A pesar de la tendencia ligeramente negativa que traen las cuentas fiscales, por la caída de los ingresos del petróleo, el principal riesgo para el panorama fiscal de México proviene de las transferencias presupuestales a Petróleos Mexicanos (Pemex), advierte la calificadora Moody's.

En un comentario especial divulgado el martes 13 de agosto, analistas de la agencia comentaron que las transferencias del gobierno a la petrolera pueden ser mayores y más recurrentes en el mediano plazo.

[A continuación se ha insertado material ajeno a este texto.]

(* ===== verification/Bootloader.v ===== *)
(** * The wrapper of the boot loader for QEMU (bootloader/pure64/emulate.asm)

    Under QEMU the Pure64 loader starts all cores. The wrapper hands its memory map to the
    kernel in the form of the Linux boot protocol, points the loader's interrupt table at itself for the
    cores that are started later, and gives each core its number. The loader is not part
    of the repository: what it leaves in memory is arbitrary here. *)

From S2P Require Import Prelude External Address Heap PageTable PageTableWf PageTableOps PageTableProps.
From S2P Require Import Ownership Isolation Cpu Transition Interrupts Idt.

Definition BootloaderLocalAPICAddress : Z := 0x5A28.
Definition BootloaderE820Entries : Z := 0x6000.
Definition KernelStart : Z := 0x600000.
Definition ZeroPage : Z := 0x101000.
Definition E820Entries : Z := ZeroPage + 0x1e8.
Definition E820Table : Z := ZeroPage + 0x2d0.

(** ** The code *)

(** [.read_e820_entry] and [.process_e820_entry]; [None] when the fuel does not reach
    the entry of size 0. *)
Fixpoint read_e820_entries (fuel : nat) (rsi rdi cl : Z) (m : Z -> Z) : option (Z * (Z -> Z)) :=
  match fuel with
  | O => None
  | S fuel' =>
      let rax := load m rsi 8 in
      let rbx := load m (rsi + 8) 8 in
      let edx := load m (rsi + 16) 4 in
      if rbx =? 0 then Some (cl, m)
      else
        let m := store rdi 8 rax m in
        let m := store (rdi + 8) 8 rbx m in
        let m := store (rdi + 16) 4 edx m in
        read_e820_entries fuel' (rsi + 32) (rdi + 20) (u8 (cl + 1)) m
  end.

(** From [stage0_start] to [.end_e820]. *)
Definition stage0_e820 (fuel : nat) (m : Z -> Z) : option (Z -> Z) :=
  '(cl, m) ← read_e820_entries fuel BootloaderE820Entries E820Table 0 m;
  Some (store E820Entries 1 cl m).

(** The gate of vector 0x81 in the loader's table at [idt]. *)
Definition stage0_gate (idt KernelAPStart : Z) (m : Z -> Z) : Z -> Z :=
  let rdi := idt + 0x81 * 16 in
  let rax := KernelAPStart in
  let m := store rdi 2 rax m in
  let m := store (rdi + 2) 2 8 m in
  let m := store (rdi + 4) 1 0 m in
  let m := store (rdi + 5) 1 0x8e m in
  let rax := Z.shiftr rax 16 in
  let m := store (rdi + 6) 2 rax m in
  let rax := Z.shiftr rax 16 in
  let m := store (rdi + 8) 4 rax m in
  store (rdi + 12) 4 0 m.

(** [.KernelAPStart]: RDI and RSI when the core jumps to [KernelStart]. *)
Definition KernelAPStart_regs (m : Z -> Z) : Z * Z :=
  (Z.shiftr (load m (load m BootloaderLocalAPICAddress 8 + 0x20) 4) 24, ZeroPage).

(** The first two instructions of [start] (main64.asm). *)
Inductive start_target : Type := StartBoot (zero_page : Z) | StartApResetHandler.
Definition start (regs : Z * Z) : start_target :=
  if fst regs =? 0 then StartBoot (snd regs) else StartApResetHandler.

(** ** The map *)

(** Entry [i] of the loader's map; of its 32 bytes the first 20 matter. *)
Definition loader_entry (m : Z -> Z) (i : Z) : E820Entry :=
  mkE820 (load m (BootloaderE820Entries + 32 * i) 8) (load m (BootloaderE820Entries + 32 * i + 8) 8)
    (load m (BootloaderE820Entries + 32 * i + 16) 4).

Definition bytes (m : Z -> Z) : Prop := forall b, 0 <= m b < 256.

Lemma store_bytes a n v m : bytes m -> bytes (store a n v m).
Proof. intros Hm b. unfold store. destruct (_ && _); [apply Z.mod_pos_bound; lia|apply Hm]. Qed.

Lemma load_range m n : bytes m -> forall a, 0 <= load m a n < 2 ^ (8 * Z.of_nat n).
Proof.
  intros Hm. induction n as [|n IH]; intros a; [cbn; lia|]. cbn [load]. specialize (IH (a + 1)). specialize (Hm a).
  replace (8 * Z.of_nat (S n)) with (8 + 8 * Z.of_nat n) by lia. rewrite Z.pow_add_r by lia. change (2 ^ 8) with 256. nia.
Qed.

Lemma read_le_load m n : bytes m -> forall a, read_le m a n = load m a n.
Proof.
  intros Hm. induction n as [|n IH]; intros a; [done|]. cbn [read_le load]. rewrite IH. unfold u8.
  rewrite Z.mod_small; [done|]. apply Hm.
Qed.

(** Entry [j] of the table handed to the kernel. *)
Definition table_entry (m : Z -> Z) (j : Z) : E820Entry :=
  mkE820 (load m (E820Table + 20 * j) 8) (load m (E820Table + 20 * j + 8) 8) (load m (E820Table + 20 * j + 16) 4).

Lemma table_entry_ext m m' j :
  (forall b, E820Table + 20 * j <= b < E820Table + 20 * j + 20 -> m' b = m b) -> table_entry m' j = table_entry m j.
Proof. intros Hm. unfold table_entry. f_equal; apply load_ext; intros b Hb; apply Hm; lia. Qed.

(** One iteration copies an entry. *)
Lemma copy_entry m0 m i :
  bytes m -> 0 <= i -> BootloaderE820Entries + 32 * (i + 1) <= ZeroPage ->
  (forall b, b < ZeroPage -> m b = m0 b) ->
  let e := loader_entry m0 i in
  let rsi := BootloaderE820Entries + 32 * i in
  let rdi := E820Table + 20 * i in
  let m' := store (rdi + 16) 4 (load m (rsi + 16) 4) (store (rdi + 8) 8 (load m (rsi + 8) 8) (store rdi 8 (load m rsi 8) m)) in
  load m (rsi + 8) 8 = e820_size e /\ table_entry m' i = e /\ bytes m' /\
  forall b, ~ rdi <= b < rdi + 20 -> m' b = m b.
Proof.
  intros Hm Hi Hend Hsame e rsi rdi m'. unfold E820Table, BootloaderE820Entries, ZeroPage in *.
  assert (forall o n, 0 <= o -> o + Z.of_nat n <= 20 -> load m (rsi + o) n = load m0 (rsi + o) n) as Hl.
  { intros o n Ho Hn. apply load_ext. intros b Hb. apply Hsame. unfold rsi in *. lia. }
  pose proof (Hl 0 8%nat ltac:(lia) ltac:(lia)) as H0. rewrite !Z.add_0_r in H0.
  split_and!.
  - apply Hl; lia.
  - unfold table_entry, m', E820Table, ZeroPage. fold rdi. read_stores.
    pose proof (load_range m 8 Hm) as R8. pose proof (load_range m 4 Hm) as R4.
    rewrite !Z.mod_small by (apply R8 || apply R4). unfold e, loader_entry, BootloaderE820Entries. fold rsi.
    by rewrite H0, !Hl by lia.
  - unfold m'. by repeat apply store_bytes.
  - intros b Hb. unfold m'. rewrite !store_out by lia. done.
Qed.

Section Loop.
Context (m0 : Z -> Z) (n : nat).
Context (Hsize : forall i, (i < n)%nat -> e820_size (loader_entry m0 (Z.of_nat i)) <> 0).
Context (Hlast : e820_size (loader_entry m0 (Z.of_nat n)) = 0).
Context (Hend : BootloaderE820Entries + 32 * (Z.of_nat n + 1) <= ZeroPage).

Lemma read_e820_loop k : forall i fuel cl m,
  (i + k = n)%nat -> (k < fuel)%nat -> 0 <= cl < 256 -> bytes m -> (forall b, b < ZeroPage -> m b = m0 b) ->
  exists m', read_e820_entries fuel (BootloaderE820Entries + 32 * Z.of_nat i) (E820Table + 20 * Z.of_nat i) cl m =
      Some ((cl + Z.of_nat k) mod 256, m') /\ bytes m' /\
    (forall j, (i <= j < n)%nat -> table_entry m' (Z.of_nat j) = loader_entry m0 (Z.of_nat j)) /\
    forall b, ~ E820Table + 20 * Z.of_nat i <= b < E820Table + 20 * Z.of_nat n -> m' b = m b.
Proof.
  induction k as [|k IH]; intros i fuel cl m Hi Hf Hcl Hm Hsame; (destruct fuel as [|fuel]; [lia|]); cbn [read_e820_entries];
    destruct (copy_entry m0 m (Z.of_nat i) Hm ltac:(lia) ltac:(lia) Hsame) as (Hs & Hcopy & Hm1 & Hout); rewrite Hs.
  - replace i with n by lia. rewrite Hlast. cbn. exists m. rewrite Z.add_0_r, Z.mod_small by lia. split_and!; try done.
    intros j Hj. lia.
  - destruct (Z.eqb_spec (e820_size (loader_entry m0 (Z.of_nat i))) 0) as [Hz|_]; [by destruct (Hsize i ltac:(lia))|].
    set (m1 := store _ _ _ _) in *. destruct (IH (S i) fuel (u8 (cl + 1)) m1) as (m' & Hr & Hb & Ht & Ho);
      [lia|lia|unfold u8; apply Z.mod_pos_bound; lia|done| |].
    { intros b Hb. rewrite Hout; [by apply Hsame|]. unfold E820Table. lia. }
    exists m'. split_and!; [| |intros j Hj|intros b Hb'].
    + replace (BootloaderE820Entries + 32 * Z.of_nat i + 32) with (BootloaderE820Entries + 32 * Z.of_nat (S i)) by lia.
      replace (E820Table + 20 * Z.of_nat i + 20) with (E820Table + 20 * Z.of_nat (S i)) by lia.
      rewrite <- Hs in *. fold m1. rewrite Hr. do 2 f_equal. unfold u8. rewrite Z.add_mod_idemp_l by lia. f_equal. lia.
    + done.
    + destruct (decide (j = i)) as [->|Hne]; [|apply Ht; lia]. rewrite <- Hcopy. apply table_entry_ext.
      intros b Hb'. apply Ho. lia.
    + rewrite Ho by lia. apply Hout. lia.
Qed.

End Loop.

(** The map of the loader, up to the entry of size 0. *)
Definition loader_map (m : Z -> Z) (n : nat) : list E820Entry :=
  map (fun i => loader_entry m (Z.of_nat i)) (seq 0 n).

Lemma e820_table_entries m :
  bytes m -> e820_table m ZeroPage =
    map (fun i => table_entry m (Z.of_nat i)) (seq 0 (Z.to_nat (load m E820Entries 1))).
Proof.
  intros Hm. unfold e820_table. rewrite read_le_load by done. apply map_ext. intros i.
  unfold read_e820_entry. rewrite !read_le_load by done. reflexivity.
Qed.

(** The kernel gets the loader's memory map. If the loader's list ends before the zero
    page, the wrapper comes to its end, the table that the kernel reads from the zero page
    consists of the first n mod 256 of the n entries of the loader, unchanged and in order, and
    no other byte of memory has changed; for fewer than 256 entries the heap is then set up
    from exactly the loader's map. The count has one byte, so a longer map loses entries. *)
Theorem boot_map_handed_over `{SnmallocBits} cfg m n fuel :
  bytes m -> (forall i, (i < n)%nat -> e820_size (loader_entry m (Z.of_nat i)) <> 0) ->
  e820_size (loader_entry m (Z.of_nat n)) = 0 ->
  BootloaderE820Entries + 32 * (Z.of_nat n + 1) <= ZeroPage -> (n < fuel)%nat ->
  exists m', stage0_e820 fuel m = Some m' /\
    e820_table m' ZeroPage = take (n mod 256) (loader_map m n) /\
    (forall b, b <> E820Entries -> ~ E820Table <= b < E820Table + 20 * Z.of_nat n -> m' b = m b) /\
    ((n < 256)%nat -> forall heap_start hr, setup_heap_generic cfg heap_start m' ZeroPage hr =
       let* st := ofold (heap_generic_step cfg heap_start) (loader_map m n) (true, hr) in Done (snd st)).
Proof.
  intros Hm Hs Hl He Hf.
  destruct (read_e820_loop m n Hs Hl He n 0 fuel 0 m) as (m1 & Hr & Hb & Ht & Ho); [lia|done|lia|done|done|].
  change (Z.of_nat 0) with 0 in *. rewrite Z.mul_0_r, !Z.add_0_r in *.
  set (count := Z.of_nat n mod 256) in *.
  assert (0 <= count < 256) as Hc by (apply Z.mod_pos_bound; lia).
  assert (Z.to_nat count = (n mod 256)%nat) as Hcn by (unfold count; change 256 with (Z.of_nat 256); rewrite <- Nat2Z.inj_mod; apply Nat2Z.id).
  assert (e820_table (store E820Entries 1 count m1) ZeroPage = take (n mod 256) (loader_map m n)) as Htab.
  { rewrite e820_table_entries by by apply store_bytes.
    rewrite (load_store E820Entries 1 count m1 ltac:(lia) : load _ _ 1 = _).
    change (2 ^ (8 * 1)) with 256. rewrite (Z.mod_small count), Hcn by lia. unfold loader_map.
    assert (n mod 256 <= n)%nat as Hle by (apply Nat.Div0.mod_le).
    rewrite firstn_map, take_seq, Nat.min_l by done. apply map_ext_in. intros j Hj%in_seq.
    rewrite <- Ht by lia. apply table_entry_ext. intros b Hb'. apply store_out. unfold E820Entries, E820Table in *. lia. }
  exists (store E820Entries 1 count m1). split_and!.
  - unfold stage0_e820. by rewrite Hr.
  - done.
  - intros b Hb' Hb''. rewrite store_out by lia. by apply Ho.
  - intros Hn heap_start hr. unfold setup_heap_generic. rewrite Htab, Nat.mod_small by done.
    rewrite firstn_all2; [done|]. unfold loader_map. by rewrite length_map, length_seq.
Qed.

(** ** The cores *)

(** Vector 0x81 of the loader's table leads to the wrapper, with the loader's code segment
    and without a stack of its own; no other gate changes. *)
Lemma stage0_gate_spec idt target m :
  0 <= target < 2 ^ 64 ->
  gate_at idt (stage0_gate idt target m) 0x81 = mkGate target 8 0 0x8e 0 /\
  forall k, 0 <= k < 256 -> k <> 0x81 -> gate_at idt (stage0_gate idt target m) k = gate_at idt m k.
Proof.
  intros Ht. unfold stage0_gate. cbv zeta. split.
  - unfold gate_at. cbv zeta. set (a := idt + 0x81 * 16). read_stores.
    change (8 * 2) with 16. change (8 * 4) with 32. change (8 * 1) with 8. by rewrite split_address.
  - intros k Hk Hne. apply gate_at_ext. intros b Hb. rewrite !store_out by lia. done.
Qed.

(** Whichever core runs the wrapper, at the start or when it is woken with vector 0x81: it goes
    on with the boot exactly if the identifier of its APIC is 0, and then gets the zero page. *)
Lemma boot_core_is_zero m id low :
  0 <= low < 2 ^ 24 -> load m (load m BootloaderLocalAPICAddress 8 + 0x20) 4 = Z.shiftl id 24 + low ->
  start (KernelAPStart_regs m) = if id =? 0 then StartBoot ZeroPage else StartApResetHandler.
Proof.
  intros Hl Hr. unfold start, KernelAPStart_regs. cbn [fst snd]. rewrite Hr, Z.shiftl_mul_pow2, Z.shiftr_div_pow2 by lia.
  rewrite Z.add_comm, Z.div_add, Z.div_small by lia. done.
Qed.

(** ** Witness *)

(** 640 kB at 0, 1 GB at 1 MB, and the end of the map. *)
Definition example_loader (b : Z) : Z :=
  store 0x6028 8 0x40000000 (store 0x6020 8 0x100000 (store 0x6030 4 1 (store 0x6010 4 1
    (store 0x6008 8 0xa0000 (fun _ => 0))))) b.

Lemma boot_map_handed_over_witness :
  exists m', stage0_e820 8 example_loader = Some m' /\
    e820_table m' ZeroPage = [mkE820 0 0xa0000 1; mkE820 0x100000 0x40000000 1].
Proof.
  destruct (@boot_map_handed_over ref_bits SmallPages example_loader 2 8) as (m' & Hs & Ht & _).
  - intros b. unfold example_loader. repeat apply store_bytes. intros c. lia.
  - intros [|[|i]] Hi; [vm_compute; discriminate|vm_compute; discriminate|lia].
  - vm_compute. reflexivity.
  - vm_compute. discriminate.
  - lia.
  - exists m'. split; [exact Hs|]. rewrite Ht. vm_compute. reflexivity.
Defined.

Al interior del comentario, que titularon “Los ingresos más bajos generarán un déficit fiscal más amplio de lo previsto este año, pese a gastar poco”, advierten que compensar menores ingresos públicos a partir de ahorros diseñados para enfrentar desaceleraciones económicas cíclicas y responder a choques externos, no resuelve el problema de fondo que tiene México.

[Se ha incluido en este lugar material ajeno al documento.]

(* ===== verification/Boot.v ===== *)
(** * Detection of the platform and the boot sequence

    arch/x86_64/hypervisor.cc, kvm.cc, hv.cc (initialisation), hv_sev.cc (the
    function pointers, the second stage, shutdown), gdt.cc, compartment.cc, shared.cc,
    confidential.cc, serial.cc and main64.cc. A function pointer of the runtime is a
    member of [Hooks] that says whose implementation is installed. The processor's
    answers ([cpuid], model-specific registers, ports) are parameters. *)

From S2P Require Import Prelude External Address Heap Sev SevHeap Ghcb Cpu SharedMemory.
From stdpp Require Import strings.
Open Scope Z_scope.

(** ** Function pointers *)

Inductive impl : Type := Generic | HyperV | Sev.

#[export] Instance impl_eq_dec : EqDecision impl.
Proof. solve_decision. Defined.

Record Hooks : Type := mkHooks {
  setup_heap : impl; setup_cores : impl; setup_hypervisor_stage2 : impl; setup_idt : impl;
  setup_pagetable : impl; uartputc : impl; notify_using_memory : impl; write_msr_virt : impl;
  shutdown : impl; init_cpu : impl; trigger_ipi : impl; ap_init : impl; allocate_visible : impl;
  generate_attestation_report : impl; call_hv : impl; call_hv_fast : impl;
}.

(** The initial values; the hypercalls are Hyper-V's from the start. *)
Definition generic_hooks : Hooks :=
  mkHooks Generic Generic Generic Generic Generic Generic Generic Generic Generic Generic Generic
    Generic Generic Generic HyperV HyperV.

(** What [init_hyperv] installs. *)
Definition install_hyperv (h : Hooks) : Hooks :=
  mkHooks (setup_heap h) (setup_cores h) HyperV (setup_idt h) (setup_pagetable h) (uartputc h)
    (notify_using_memory h) (write_msr_virt h) (shutdown h) HyperV (trigger_ipi h) HyperV
    (allocate_visible h) (generate_attestation_report h) (call_hv h) (call_hv_fast h).

(** What [init_hyperv_sev] installs: everything but the interrupt table. *)
Definition install_sev (h : Hooks) : Hooks :=
  mkHooks Sev Sev Sev (setup_idt h) Sev Sev Sev Sev Sev Sev Sev Sev Sev Sev Sev Sev.
(* ===== verification/Platform.v ===== *)
(** * What the allocator and the runtime call of the platform

    The hooks of snmalloc ([MonzaNoNotificationPal], [MonzaPal] and the pools of include/public/snmalloc/snmalloc.h,
    crt/snmalloc.cc, crt/early_alloc.cc), and the functions behind the pointers that [Boot] installs: host-visible
    memory and attestation reports of the generic platform (arch/x86_64/hypervisor.cc, confidential.cc), and the
    preparation of each core under Hyper-V (hv.cc). snmalloc itself is a parameter. *)

From S2P Require Import Prelude External Address Heap Sev SevHeap Compartment Threads CompartmentCalls Logging Console.
From S2P Require Import Ownership PageTable Cpu Boot.

(** ** Hooks of the allocator *)

(** [get_tid]: a number that is not 0 and differs between threads; [tcb] is the address of the control block, 0 where there is none. *)
Definition get_tid (tcb : Z) : Z := if tcb =? 0 then 1 else tcb.

Section Messages.
Context (N : Z) (current : LogLevel) (putc : Z -> ConsoleState -> outcome ConsoleState).

Definition SNMALLOC_text : list Z := [83; 78; 77; 65; 76; 76; 79; 67].

Definition pal_message (str : list Z) (s : ConsoleState) : outcome ConsoleState :=
  ofold (console_log N putc) (LOG_MOD current ERROR SNMALLOC_text [LogStr str]) s.

Definition pal_error (str : list Z) (s : ConsoleState) : outcome ConsoleState :=
  let* _ := pal_message str s in Kabort.

End Messages.

Definition zero (p size : Z) (mem : Z -> Z) : Z -> Z := memset p size mem.

(** [MonzaNoNotificationPal::notify_using]. *)
Definition notify_using_plain (yes_zero : bool) (p size : Z) (mem : Z -> Z) : Z -> Z :=
  if yes_zero then zero p size mem else mem.

(** [notify_using_memory] of the platform: an empty function on each of them. *)
Definition notify_using_hook (i : impl) (range : span) (mem : Z -> Z) : Z -> Z :=
  match i with Generic | HyperV => mem | Sev => mem end.

(** [MonzaPal::notify_using]. *)
Definition notify_using (h : Hooks) (yes_zero : bool) (p size : Z) (mem : Z -> Z) : Z -> Z :=
  notify_using_plain yes_zero p size (notify_using_hook (notify_using_memory h) (Span p size) mem).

Se refiere a la intención del gobierno de emplear alrededor de la mitad de los recursos del Fondo de Estabilización de los Ingresos Presupuestarios (FEIP) para llegar a la meta anual de superávit primario de 1% del Producto Interno Bruto (PIB).

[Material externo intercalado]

(** Re-mapping weekly-only rows leaves no weekly row in the primary slot,
    takes every secondary row from the inputs, keeps one row per account in
    each slot and loses no account. *)
Theorem normalize_weekly_only_rows_spec primary_rows secondary_rows :
  let '(np, ns) := normalize_weekly_only_rows primary_rows secondary_rows in
  (∀ r, r ∈ np → r ∈ primary_rows ∧ weekly r = false) ∧
  (∀ r, r ∈ ns → r ∈ secondary_rows ∨ (r ∈ primary_rows ∧ weekly r = true)) ∧
  NoDup (row_account_id <$> np) ∧ NoDup (row_account_id <$> ns) ∧
  (∀ r, r ∈ primary_rows ∨ r ∈ secondary_rows →
        ∃ r', (r' ∈ np ∨ r' ∈ ns) ∧ row_account_id r' = row_account_id r).
Proof.
  unfold normalize_weekly_only_rows.
  set (L := dict_of row_account_id primary_rows). set (sd := dict_of row_account_id secondary_rows).
  pose proof (normalize_fold_primary L [] sd) as Hp.
  destruct (normalize_fold_secondary
    (λ k r, k = row_account_id r ∧ (r ∈ secondary_rows ∨ (r ∈ primary_rows ∧ weekly r = true)))
    L [] sd) as (Hnd & HP & Hk1 & Hk2).
  { apply dict_of_NoDup. }
  { intros k r [? ->]%dict_of_in. auto. }
  { intros k r [? ->]%dict_of_in ?. auto. }
  revert Hp Hnd HP Hk1 Hk2. destruct (fold_left normalize_step L ([], sd)) as [np sd'].
  simpl. intros -> Hnd HP Hk1 Hk2.
  assert (row_account_id <$> L.*2 = L.*1) as HL.
  { apply fmap_snd_ids. by intros k v [? ->]%dict_of_in. }
  assert (row_account_id <$> sd'.*2 = sd'.*1) as Hsd.
  { apply fmap_snd_ids. by intros k v [-> ?]%HP. }
  assert (∀ k, k ∈ sd'.*1 → ∃ r', r' ∈ sd'.*2 ∧ row_account_id r' = k) as Hback.
  { intros k. rewrite <- Hsd. intros (r' & -> & ?)%list_elem_of_fmap. eauto. }
  split_and!.
  - intros r [? Hr]%list_elem_of_filter. split; [|done].
    apply list_elem_of_fmap in Hr as ([k r'] & -> & Hr). by apply dict_of_in in Hr as [? _].
  - intros r ([k r'] & -> & Hr)%list_elem_of_fmap. by apply HP in Hr as [_ ?].
  - assert (NoDup (row_account_id <$> L.*2)) as HndL by (rewrite HL; apply dict_of_NoDup).
    eapply sublist_NoDup; [exact HndL|]. apply fmap_sublist, sublist_filter.
  - by rewrite Hsd.
  - intros r [Hr|Hr].
    + assert (row_account_id r ∈ L.*1) as ([k r'] & Hkr & Hin)%list_elem_of_fmap
        by (apply dict_of_keys; eauto). simpl in Hkr.
      destruct (weekly r') eqn:Ew.
      * destruct (Hback k) as (r2 & ? & ?); [by eapply Hk2|]. exists r2. split; [auto|congruence].
      * exists r'. pose proof (dict_of_in _ _ _ _ Hin) as [_ Hk]. split; [|congruence].
        left. apply list_elem_of_filter. split; [done|]. apply list_elem_of_fmap. by exists (k, r').
    + destruct (Hback (row_account_id r)) as (r2 & ? & ?); [|exists r2; auto].
      apply Hk1, dict_of_keys. eauto.
Qed.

El comentario dirigido por la analista Ariane Ortiz, destacaron que la caída de ingresos petroleros se mantiene como el mayor problema de fondo para las finanzas públicas. Y consignan que eventualmente “la administración tendrá que elegir entre déficits fiscales más grandes o mayor austeridad en el gasto, lo que implicaría una política procíclica que podría ensombrecer aún más el panorama económico”.

 

Subrayaron que el cumplimiento de las metas fiscales, utilizando recursos que ya existen, no resuelven el problema de fondo de la caída en los ingresos petroleros, advierte la calificadora Moody's.

Luego, hicieron un ejercicio proyectivo donde consignaron que si por alguna razón, el gobierno mexicano no utiliza los recursos del FEIP, se registraría un superávit primario inferior al objetivo, y cerraría en 0.5% del PIB.